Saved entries
★ ★ ★ ★

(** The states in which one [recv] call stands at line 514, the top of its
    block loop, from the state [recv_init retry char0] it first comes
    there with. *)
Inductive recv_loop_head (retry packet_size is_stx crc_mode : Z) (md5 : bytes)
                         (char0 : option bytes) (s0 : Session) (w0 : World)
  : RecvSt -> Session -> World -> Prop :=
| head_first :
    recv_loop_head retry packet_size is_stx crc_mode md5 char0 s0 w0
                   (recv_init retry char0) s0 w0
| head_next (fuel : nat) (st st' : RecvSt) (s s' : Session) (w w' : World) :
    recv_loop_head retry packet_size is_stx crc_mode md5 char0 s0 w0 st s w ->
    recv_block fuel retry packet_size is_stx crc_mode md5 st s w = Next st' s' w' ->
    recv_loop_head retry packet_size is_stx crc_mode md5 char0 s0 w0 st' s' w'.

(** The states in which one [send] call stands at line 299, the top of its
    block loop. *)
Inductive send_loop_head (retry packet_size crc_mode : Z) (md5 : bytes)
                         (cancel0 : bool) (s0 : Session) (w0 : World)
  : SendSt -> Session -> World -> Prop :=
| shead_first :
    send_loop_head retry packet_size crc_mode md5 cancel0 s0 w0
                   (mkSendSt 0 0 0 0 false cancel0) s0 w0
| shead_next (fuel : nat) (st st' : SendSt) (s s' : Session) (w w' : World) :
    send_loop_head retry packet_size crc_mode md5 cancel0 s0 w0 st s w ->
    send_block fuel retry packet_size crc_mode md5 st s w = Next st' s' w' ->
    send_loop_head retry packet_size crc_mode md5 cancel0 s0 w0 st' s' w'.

★ ★ ★ ★

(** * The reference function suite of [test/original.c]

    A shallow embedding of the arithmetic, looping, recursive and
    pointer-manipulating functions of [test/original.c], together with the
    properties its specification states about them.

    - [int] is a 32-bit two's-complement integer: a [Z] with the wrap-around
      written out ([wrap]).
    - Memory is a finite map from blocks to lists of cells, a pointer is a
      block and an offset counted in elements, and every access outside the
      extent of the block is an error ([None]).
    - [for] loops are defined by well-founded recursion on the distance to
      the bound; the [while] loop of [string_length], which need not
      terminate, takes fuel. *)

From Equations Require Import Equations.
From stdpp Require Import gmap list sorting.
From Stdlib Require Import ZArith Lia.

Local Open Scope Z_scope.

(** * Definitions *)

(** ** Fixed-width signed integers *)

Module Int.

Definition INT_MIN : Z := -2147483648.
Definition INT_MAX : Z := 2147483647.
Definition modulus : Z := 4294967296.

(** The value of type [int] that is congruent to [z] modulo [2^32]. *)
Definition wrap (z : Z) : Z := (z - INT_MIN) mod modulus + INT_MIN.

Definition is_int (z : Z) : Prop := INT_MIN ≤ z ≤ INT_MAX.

★ ★ ★ ★

— Activity —
Of the entries above, repeat exactly the lines from the line with "Definition INT_MAX : Z := 2147483647." through the line with "Definition is_int (z", both of them included.

— Result of this task —
Definition INT_MAX : Z := 2147483647.
Definition modulus : Z := 4294967296.

(** The value of type [int] that is congruent to [z] modulo [2^32]. *)
Definition wrap (z : Z) : Z := (z - INT_MIN) mod modulus + INT_MIN.

Definition is_int (z : Z) : Prop := INT_MIN ≤ z ≤ INT_MAX.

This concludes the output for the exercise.